Top of RECORDS SUPPLIED

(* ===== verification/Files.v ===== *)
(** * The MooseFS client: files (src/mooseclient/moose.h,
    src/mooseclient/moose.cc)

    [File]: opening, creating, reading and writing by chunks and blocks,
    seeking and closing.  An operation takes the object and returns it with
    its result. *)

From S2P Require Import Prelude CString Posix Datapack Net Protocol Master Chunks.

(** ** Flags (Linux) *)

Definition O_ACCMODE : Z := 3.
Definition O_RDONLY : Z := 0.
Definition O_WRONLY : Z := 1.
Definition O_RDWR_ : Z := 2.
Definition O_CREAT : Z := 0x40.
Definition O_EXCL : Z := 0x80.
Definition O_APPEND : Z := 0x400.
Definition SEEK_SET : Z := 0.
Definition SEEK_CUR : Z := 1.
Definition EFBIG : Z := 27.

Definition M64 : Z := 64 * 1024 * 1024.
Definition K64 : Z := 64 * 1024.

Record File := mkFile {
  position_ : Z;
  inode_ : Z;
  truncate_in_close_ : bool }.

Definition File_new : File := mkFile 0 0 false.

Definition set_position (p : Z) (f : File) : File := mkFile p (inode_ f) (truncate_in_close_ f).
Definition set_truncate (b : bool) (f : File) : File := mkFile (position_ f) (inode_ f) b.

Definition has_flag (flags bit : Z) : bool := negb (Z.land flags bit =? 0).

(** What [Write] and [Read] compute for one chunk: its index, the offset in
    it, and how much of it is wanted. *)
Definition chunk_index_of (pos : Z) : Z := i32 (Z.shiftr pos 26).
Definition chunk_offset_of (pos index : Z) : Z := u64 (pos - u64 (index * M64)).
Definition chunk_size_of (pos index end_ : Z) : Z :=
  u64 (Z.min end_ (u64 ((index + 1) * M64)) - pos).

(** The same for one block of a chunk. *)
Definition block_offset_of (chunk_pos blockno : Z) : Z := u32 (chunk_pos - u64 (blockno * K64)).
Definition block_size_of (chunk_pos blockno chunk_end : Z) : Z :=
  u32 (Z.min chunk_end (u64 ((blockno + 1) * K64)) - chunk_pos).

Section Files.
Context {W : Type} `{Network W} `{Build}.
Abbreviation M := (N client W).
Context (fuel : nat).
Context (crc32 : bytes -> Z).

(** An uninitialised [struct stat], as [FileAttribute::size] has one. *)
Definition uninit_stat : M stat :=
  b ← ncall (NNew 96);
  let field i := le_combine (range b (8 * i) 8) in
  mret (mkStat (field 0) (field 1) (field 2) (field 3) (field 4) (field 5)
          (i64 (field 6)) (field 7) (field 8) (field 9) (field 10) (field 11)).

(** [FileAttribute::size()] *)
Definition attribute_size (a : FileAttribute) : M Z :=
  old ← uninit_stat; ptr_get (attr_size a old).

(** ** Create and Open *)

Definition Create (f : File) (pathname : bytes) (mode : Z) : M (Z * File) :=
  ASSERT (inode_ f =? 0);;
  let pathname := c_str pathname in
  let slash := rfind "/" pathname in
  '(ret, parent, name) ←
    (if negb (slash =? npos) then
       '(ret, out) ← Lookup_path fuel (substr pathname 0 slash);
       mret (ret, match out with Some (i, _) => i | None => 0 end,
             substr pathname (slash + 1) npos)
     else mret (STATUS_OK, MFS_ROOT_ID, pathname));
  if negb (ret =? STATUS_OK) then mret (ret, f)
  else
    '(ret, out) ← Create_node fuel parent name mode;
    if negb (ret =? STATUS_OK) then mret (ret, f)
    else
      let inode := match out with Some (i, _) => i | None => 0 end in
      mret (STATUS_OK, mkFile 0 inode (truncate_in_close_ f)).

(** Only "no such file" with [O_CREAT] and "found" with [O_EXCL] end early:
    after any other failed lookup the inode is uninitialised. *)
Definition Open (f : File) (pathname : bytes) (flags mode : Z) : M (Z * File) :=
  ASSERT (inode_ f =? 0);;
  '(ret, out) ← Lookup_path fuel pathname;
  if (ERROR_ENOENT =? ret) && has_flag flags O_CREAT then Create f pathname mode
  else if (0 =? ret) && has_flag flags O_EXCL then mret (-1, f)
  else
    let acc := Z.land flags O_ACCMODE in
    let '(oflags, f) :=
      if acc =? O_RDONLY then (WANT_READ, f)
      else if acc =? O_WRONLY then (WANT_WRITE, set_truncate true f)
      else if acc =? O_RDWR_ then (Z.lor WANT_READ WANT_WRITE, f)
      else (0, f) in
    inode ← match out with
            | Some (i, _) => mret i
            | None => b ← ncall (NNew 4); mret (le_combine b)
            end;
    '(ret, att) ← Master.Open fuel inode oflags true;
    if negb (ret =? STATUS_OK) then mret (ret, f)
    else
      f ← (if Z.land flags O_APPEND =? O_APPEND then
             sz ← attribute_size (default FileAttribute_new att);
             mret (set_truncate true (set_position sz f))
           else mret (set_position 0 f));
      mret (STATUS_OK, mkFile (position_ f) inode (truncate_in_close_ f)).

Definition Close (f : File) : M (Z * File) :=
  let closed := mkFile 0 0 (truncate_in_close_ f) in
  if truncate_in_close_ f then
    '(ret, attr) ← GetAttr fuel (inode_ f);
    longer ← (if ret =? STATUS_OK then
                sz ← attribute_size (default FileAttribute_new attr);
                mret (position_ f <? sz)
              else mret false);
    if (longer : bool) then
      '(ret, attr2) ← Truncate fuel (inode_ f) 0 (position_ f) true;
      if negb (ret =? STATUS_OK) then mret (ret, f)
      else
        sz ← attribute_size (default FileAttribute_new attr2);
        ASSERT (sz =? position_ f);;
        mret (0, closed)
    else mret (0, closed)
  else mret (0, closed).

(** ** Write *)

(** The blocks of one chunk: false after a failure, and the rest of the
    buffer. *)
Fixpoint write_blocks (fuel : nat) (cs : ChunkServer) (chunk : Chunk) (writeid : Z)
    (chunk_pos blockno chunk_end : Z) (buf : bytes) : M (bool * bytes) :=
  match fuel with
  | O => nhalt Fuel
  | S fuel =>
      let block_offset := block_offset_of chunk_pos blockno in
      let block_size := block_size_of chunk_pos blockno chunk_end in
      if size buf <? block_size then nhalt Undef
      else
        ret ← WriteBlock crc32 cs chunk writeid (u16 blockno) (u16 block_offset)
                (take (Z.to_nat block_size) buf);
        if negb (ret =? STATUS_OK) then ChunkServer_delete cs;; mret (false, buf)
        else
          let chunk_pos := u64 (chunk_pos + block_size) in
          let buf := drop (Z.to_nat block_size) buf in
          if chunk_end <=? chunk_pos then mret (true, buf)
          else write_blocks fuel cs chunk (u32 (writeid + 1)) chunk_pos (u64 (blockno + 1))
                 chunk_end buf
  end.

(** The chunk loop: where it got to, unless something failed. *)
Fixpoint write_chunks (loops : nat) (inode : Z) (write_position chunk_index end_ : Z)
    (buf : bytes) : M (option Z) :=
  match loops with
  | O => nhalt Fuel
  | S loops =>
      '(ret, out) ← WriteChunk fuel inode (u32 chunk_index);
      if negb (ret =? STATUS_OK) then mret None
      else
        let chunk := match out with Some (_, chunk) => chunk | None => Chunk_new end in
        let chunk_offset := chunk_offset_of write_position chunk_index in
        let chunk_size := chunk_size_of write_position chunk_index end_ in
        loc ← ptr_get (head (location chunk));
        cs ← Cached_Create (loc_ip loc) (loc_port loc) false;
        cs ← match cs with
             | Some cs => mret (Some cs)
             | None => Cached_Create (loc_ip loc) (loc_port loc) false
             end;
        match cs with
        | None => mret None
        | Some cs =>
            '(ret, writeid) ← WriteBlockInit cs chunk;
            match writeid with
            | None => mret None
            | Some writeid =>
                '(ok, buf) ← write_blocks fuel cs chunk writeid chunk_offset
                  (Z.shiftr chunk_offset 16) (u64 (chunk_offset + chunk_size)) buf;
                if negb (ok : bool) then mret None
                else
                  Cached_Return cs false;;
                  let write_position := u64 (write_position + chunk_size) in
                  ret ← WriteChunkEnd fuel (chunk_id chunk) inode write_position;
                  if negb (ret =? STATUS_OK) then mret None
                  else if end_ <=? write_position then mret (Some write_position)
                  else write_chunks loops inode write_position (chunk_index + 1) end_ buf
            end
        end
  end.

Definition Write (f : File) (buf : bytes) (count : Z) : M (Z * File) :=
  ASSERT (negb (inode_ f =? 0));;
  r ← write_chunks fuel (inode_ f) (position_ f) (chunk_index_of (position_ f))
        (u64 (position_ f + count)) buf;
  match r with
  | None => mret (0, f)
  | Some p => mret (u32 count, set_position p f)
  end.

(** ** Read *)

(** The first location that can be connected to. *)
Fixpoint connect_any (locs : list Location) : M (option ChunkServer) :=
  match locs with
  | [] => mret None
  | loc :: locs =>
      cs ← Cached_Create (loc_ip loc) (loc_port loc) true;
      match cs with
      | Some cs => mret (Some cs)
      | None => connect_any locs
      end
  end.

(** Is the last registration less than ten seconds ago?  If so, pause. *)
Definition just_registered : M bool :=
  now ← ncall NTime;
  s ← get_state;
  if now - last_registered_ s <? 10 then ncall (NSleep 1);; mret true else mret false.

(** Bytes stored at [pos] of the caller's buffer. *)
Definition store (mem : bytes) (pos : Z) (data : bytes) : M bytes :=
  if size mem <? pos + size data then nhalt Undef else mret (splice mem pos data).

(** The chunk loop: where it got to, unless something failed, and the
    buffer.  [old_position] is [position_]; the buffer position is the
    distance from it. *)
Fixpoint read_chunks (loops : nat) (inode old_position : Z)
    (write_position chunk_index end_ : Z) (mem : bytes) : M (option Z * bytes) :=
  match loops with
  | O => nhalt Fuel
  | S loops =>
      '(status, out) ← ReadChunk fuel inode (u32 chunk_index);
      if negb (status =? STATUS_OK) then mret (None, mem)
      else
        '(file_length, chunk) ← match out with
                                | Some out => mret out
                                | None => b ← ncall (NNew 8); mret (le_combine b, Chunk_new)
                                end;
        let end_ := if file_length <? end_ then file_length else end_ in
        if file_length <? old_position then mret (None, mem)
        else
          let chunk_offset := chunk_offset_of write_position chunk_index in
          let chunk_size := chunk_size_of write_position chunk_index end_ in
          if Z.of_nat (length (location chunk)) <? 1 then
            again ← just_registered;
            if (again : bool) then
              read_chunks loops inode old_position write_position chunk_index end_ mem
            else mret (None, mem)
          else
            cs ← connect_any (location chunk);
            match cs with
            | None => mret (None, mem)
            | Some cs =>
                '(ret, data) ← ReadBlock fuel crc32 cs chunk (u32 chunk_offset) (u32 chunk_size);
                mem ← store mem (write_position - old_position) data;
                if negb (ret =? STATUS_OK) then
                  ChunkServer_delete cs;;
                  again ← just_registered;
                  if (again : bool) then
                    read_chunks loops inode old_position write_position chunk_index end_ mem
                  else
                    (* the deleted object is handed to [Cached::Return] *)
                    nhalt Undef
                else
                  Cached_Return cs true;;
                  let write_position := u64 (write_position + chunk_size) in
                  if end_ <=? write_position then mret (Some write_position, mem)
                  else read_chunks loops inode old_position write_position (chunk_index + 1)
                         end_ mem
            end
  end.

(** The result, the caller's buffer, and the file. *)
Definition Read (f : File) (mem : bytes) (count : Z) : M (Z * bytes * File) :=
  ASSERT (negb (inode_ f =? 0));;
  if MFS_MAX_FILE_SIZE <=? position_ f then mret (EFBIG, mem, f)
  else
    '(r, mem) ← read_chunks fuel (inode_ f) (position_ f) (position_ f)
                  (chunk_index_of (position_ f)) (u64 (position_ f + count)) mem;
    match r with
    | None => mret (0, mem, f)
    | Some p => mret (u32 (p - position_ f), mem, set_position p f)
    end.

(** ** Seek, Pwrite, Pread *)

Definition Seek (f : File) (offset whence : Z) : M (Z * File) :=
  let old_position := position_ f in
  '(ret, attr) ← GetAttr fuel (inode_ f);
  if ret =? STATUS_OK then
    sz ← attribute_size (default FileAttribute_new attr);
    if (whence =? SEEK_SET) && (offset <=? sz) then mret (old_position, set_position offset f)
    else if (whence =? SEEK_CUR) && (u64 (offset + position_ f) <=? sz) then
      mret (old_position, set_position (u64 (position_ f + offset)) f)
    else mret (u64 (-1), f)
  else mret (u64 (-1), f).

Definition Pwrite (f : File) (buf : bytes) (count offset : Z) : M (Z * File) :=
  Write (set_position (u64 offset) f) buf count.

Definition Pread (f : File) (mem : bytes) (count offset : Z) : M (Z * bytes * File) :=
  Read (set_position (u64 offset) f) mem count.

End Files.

Bottom of RECORDS SUPPLIED
Top of RECORDS SUPPLIED

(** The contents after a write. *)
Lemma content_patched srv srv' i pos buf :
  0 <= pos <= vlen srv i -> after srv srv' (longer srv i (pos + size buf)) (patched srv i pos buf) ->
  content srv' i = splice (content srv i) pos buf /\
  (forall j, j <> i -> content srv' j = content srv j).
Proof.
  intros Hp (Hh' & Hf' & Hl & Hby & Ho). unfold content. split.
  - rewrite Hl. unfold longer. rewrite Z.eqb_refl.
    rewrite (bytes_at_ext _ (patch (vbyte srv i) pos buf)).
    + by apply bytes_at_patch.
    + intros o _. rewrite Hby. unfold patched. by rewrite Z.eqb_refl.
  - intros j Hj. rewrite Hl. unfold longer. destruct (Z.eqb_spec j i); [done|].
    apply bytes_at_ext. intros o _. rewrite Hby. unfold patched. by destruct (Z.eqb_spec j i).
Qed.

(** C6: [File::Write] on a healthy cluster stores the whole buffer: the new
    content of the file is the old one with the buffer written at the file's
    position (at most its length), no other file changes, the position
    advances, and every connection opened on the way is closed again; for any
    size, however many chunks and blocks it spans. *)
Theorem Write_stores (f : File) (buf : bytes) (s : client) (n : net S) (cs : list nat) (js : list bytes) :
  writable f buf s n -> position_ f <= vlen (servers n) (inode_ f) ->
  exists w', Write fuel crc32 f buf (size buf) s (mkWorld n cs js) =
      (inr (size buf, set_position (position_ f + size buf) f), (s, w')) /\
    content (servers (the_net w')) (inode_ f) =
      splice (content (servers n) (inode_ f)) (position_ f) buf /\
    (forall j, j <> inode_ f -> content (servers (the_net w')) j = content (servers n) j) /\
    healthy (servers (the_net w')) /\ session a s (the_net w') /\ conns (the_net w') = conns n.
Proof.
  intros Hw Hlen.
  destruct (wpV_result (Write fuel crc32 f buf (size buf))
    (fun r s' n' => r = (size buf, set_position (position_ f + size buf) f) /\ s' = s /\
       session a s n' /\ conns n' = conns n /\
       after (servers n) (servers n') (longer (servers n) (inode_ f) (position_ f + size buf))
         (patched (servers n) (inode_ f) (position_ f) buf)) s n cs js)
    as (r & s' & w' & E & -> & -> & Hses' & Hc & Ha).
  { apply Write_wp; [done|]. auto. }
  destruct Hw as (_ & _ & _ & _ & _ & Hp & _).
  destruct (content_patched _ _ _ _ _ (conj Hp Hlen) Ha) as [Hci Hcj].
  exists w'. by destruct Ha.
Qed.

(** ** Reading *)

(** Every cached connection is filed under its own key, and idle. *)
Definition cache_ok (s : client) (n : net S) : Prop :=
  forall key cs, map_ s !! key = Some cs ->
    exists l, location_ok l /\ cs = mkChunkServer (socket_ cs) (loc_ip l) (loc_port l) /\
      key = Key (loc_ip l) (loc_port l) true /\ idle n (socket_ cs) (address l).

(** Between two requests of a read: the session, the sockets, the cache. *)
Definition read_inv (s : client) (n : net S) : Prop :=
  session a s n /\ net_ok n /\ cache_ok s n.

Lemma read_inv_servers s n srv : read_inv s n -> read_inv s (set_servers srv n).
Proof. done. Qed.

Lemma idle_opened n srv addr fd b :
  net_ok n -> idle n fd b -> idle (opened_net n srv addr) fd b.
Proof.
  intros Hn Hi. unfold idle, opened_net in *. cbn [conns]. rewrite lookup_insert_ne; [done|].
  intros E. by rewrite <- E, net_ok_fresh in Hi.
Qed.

Bottom of RECORDS SUPPLIED
Top of RECORDS SUPPLIED

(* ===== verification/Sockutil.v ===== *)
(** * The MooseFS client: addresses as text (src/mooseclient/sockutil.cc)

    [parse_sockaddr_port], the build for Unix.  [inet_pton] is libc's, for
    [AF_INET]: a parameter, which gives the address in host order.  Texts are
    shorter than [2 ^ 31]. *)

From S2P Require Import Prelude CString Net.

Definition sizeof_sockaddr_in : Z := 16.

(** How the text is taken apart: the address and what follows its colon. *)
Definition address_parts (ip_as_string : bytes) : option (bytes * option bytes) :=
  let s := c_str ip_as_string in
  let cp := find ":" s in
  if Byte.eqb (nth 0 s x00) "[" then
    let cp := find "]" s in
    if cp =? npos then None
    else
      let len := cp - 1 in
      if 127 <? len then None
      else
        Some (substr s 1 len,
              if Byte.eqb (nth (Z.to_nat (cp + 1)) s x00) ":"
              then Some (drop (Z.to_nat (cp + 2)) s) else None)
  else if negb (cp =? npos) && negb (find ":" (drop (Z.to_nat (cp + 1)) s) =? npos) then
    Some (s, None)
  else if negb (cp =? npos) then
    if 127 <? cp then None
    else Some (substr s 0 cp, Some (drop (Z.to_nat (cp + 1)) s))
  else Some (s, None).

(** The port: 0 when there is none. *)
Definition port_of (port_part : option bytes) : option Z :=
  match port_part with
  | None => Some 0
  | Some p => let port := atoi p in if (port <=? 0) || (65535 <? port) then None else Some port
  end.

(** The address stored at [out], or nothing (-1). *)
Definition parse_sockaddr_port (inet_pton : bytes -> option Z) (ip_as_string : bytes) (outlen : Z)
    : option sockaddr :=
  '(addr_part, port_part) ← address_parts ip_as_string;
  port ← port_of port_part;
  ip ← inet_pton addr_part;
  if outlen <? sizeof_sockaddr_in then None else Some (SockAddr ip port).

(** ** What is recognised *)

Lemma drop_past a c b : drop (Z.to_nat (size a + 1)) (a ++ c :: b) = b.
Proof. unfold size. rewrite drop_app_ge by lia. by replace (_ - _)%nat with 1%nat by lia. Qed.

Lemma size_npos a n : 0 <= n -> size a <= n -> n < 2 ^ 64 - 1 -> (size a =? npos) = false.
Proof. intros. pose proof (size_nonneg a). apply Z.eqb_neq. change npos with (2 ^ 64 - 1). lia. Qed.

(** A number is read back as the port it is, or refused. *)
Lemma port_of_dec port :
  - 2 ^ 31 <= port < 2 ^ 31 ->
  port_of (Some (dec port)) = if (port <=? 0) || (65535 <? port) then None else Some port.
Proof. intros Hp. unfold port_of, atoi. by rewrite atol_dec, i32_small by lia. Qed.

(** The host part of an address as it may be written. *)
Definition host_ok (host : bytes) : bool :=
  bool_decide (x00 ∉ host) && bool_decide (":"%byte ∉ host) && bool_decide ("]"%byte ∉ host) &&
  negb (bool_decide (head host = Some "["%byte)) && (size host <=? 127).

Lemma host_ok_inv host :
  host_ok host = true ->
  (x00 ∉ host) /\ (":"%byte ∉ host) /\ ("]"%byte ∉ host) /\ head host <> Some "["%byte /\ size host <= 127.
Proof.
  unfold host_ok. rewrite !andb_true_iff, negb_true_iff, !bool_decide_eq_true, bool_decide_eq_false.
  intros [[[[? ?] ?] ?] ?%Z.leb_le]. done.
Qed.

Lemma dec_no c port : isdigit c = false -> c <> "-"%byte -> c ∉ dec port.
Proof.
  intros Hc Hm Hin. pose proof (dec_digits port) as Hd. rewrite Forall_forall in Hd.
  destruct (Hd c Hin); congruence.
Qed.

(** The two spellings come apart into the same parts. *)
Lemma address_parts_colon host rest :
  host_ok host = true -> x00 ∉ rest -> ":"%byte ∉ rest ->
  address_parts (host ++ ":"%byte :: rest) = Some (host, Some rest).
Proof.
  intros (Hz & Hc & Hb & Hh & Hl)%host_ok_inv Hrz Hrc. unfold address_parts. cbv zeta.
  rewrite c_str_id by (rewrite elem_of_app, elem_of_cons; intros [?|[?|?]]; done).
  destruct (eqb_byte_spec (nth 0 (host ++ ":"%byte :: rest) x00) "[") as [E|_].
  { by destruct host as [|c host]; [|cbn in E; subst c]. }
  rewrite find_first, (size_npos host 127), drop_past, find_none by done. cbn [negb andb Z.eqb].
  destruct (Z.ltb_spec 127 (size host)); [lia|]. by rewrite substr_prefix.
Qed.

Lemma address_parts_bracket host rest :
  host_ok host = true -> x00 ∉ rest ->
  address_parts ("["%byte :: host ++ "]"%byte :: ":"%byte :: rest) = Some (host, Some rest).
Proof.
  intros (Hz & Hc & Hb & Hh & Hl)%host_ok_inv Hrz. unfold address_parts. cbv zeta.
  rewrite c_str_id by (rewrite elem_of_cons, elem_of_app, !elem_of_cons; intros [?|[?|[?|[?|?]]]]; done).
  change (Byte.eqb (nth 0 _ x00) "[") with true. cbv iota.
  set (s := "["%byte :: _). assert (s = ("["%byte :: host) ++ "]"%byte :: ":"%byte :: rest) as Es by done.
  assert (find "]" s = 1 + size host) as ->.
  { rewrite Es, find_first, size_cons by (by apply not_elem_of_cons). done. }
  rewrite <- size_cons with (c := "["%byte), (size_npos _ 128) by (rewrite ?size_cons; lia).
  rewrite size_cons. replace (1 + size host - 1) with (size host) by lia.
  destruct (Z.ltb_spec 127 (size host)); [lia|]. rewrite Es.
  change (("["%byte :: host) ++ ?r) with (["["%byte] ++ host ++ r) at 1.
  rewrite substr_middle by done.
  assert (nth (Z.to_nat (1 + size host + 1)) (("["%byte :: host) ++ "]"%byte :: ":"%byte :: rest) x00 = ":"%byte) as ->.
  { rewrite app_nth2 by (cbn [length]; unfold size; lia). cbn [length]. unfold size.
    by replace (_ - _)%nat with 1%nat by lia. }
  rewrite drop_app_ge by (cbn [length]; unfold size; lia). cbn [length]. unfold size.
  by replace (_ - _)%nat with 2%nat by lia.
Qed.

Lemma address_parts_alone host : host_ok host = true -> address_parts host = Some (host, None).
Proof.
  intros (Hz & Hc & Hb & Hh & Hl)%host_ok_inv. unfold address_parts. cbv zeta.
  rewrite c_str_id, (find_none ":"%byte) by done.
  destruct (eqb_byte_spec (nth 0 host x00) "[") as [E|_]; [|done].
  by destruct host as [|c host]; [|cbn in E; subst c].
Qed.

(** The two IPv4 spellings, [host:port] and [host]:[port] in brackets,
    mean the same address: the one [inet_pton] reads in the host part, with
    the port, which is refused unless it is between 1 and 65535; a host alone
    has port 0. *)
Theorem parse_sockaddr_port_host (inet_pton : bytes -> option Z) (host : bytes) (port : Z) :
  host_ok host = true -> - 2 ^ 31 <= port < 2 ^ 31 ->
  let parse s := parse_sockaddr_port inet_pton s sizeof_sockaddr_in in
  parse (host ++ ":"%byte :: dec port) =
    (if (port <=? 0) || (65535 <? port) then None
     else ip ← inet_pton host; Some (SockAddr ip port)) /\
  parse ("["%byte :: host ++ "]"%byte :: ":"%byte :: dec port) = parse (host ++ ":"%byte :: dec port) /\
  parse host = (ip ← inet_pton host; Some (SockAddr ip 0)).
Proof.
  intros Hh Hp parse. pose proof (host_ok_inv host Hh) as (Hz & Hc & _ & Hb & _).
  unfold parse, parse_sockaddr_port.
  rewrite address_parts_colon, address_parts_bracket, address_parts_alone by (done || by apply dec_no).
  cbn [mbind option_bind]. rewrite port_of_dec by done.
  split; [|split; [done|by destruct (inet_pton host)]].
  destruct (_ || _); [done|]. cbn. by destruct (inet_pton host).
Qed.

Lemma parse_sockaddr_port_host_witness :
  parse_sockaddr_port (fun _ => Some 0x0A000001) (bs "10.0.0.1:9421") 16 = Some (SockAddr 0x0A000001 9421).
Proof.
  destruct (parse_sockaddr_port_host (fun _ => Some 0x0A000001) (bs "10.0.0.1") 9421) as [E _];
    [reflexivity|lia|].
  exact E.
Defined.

Bottom of RECORDS SUPPLIED

What is needed is an exact copy of the lines above, from the one containing "From S2P Require Import Prelude CString Posix" through the one containing "(** [FileAttribute::size()] *)", with nothing added.

From S2P Require Import Prelude CString Posix Datapack Net Protocol Master Chunks.

(** ** Flags (Linux) *)

Definition O_ACCMODE : Z := 3.
Definition O_RDONLY : Z := 0.
Definition O_WRONLY : Z := 1.
Definition O_RDWR_ : Z := 2.
Definition O_CREAT : Z := 0x40.
Definition O_EXCL : Z := 0x80.
Definition O_APPEND : Z := 0x400.
Definition SEEK_SET : Z := 0.
Definition SEEK_CUR : Z := 1.
Definition EFBIG : Z := 27.

Definition M64 : Z := 64 * 1024 * 1024.
Definition K64 : Z := 64 * 1024.

Record File := mkFile {
  position_ : Z;
  inode_ : Z;
  truncate_in_close_ : bool }.

Definition File_new : File := mkFile 0 0 false.

Definition set_position (p : Z) (f : File) : File := mkFile p (inode_ f) (truncate_in_close_ f).
Definition set_truncate (b : bool) (f : File) : File := mkFile (position_ f) (inode_ f) b.

Definition has_flag (flags bit : Z) : bool := negb (Z.land flags bit =? 0).

(** What [Write] and [Read] compute for one chunk: its index, the offset in
    it, and how much of it is wanted. *)
Definition chunk_index_of (pos : Z) : Z := i32 (Z.shiftr pos 26).
Definition chunk_offset_of (pos index : Z) : Z := u64 (pos - u64 (index * M64)).
Definition chunk_size_of (pos index end_ : Z) : Z :=
  u64 (Z.min end_ (u64 ((index + 1) * M64)) - pos).

(** The same for one block of a chunk. *)
Definition block_offset_of (chunk_pos blockno : Z) : Z := u32 (chunk_pos - u64 (blockno * K64)).
Definition block_size_of (chunk_pos blockno chunk_end : Z) : Z :=
  u32 (Z.min chunk_end (u64 ((blockno + 1) * K64)) - chunk_pos).

Section Files.
Context {W : Type} `{Network W} `{Build}.
Abbreviation M := (N client W).
Context (fuel : nat).
Context (crc32 : bytes -> Z).

(** An uninitialised [struct stat], as [FileAttribute::size] has one. *)
Definition uninit_stat : M stat :=
  b ← ncall (NNew 96);
  let field i := le_combine (range b (8 * i) 8) in
  mret (mkStat (field 0) (field 1) (field 2) (field 3) (field 4) (field 5)
          (i64 (field 6)) (field 7) (field 8) (field 9) (field 10) (field 11)).

(** [FileAttribute::size()] *)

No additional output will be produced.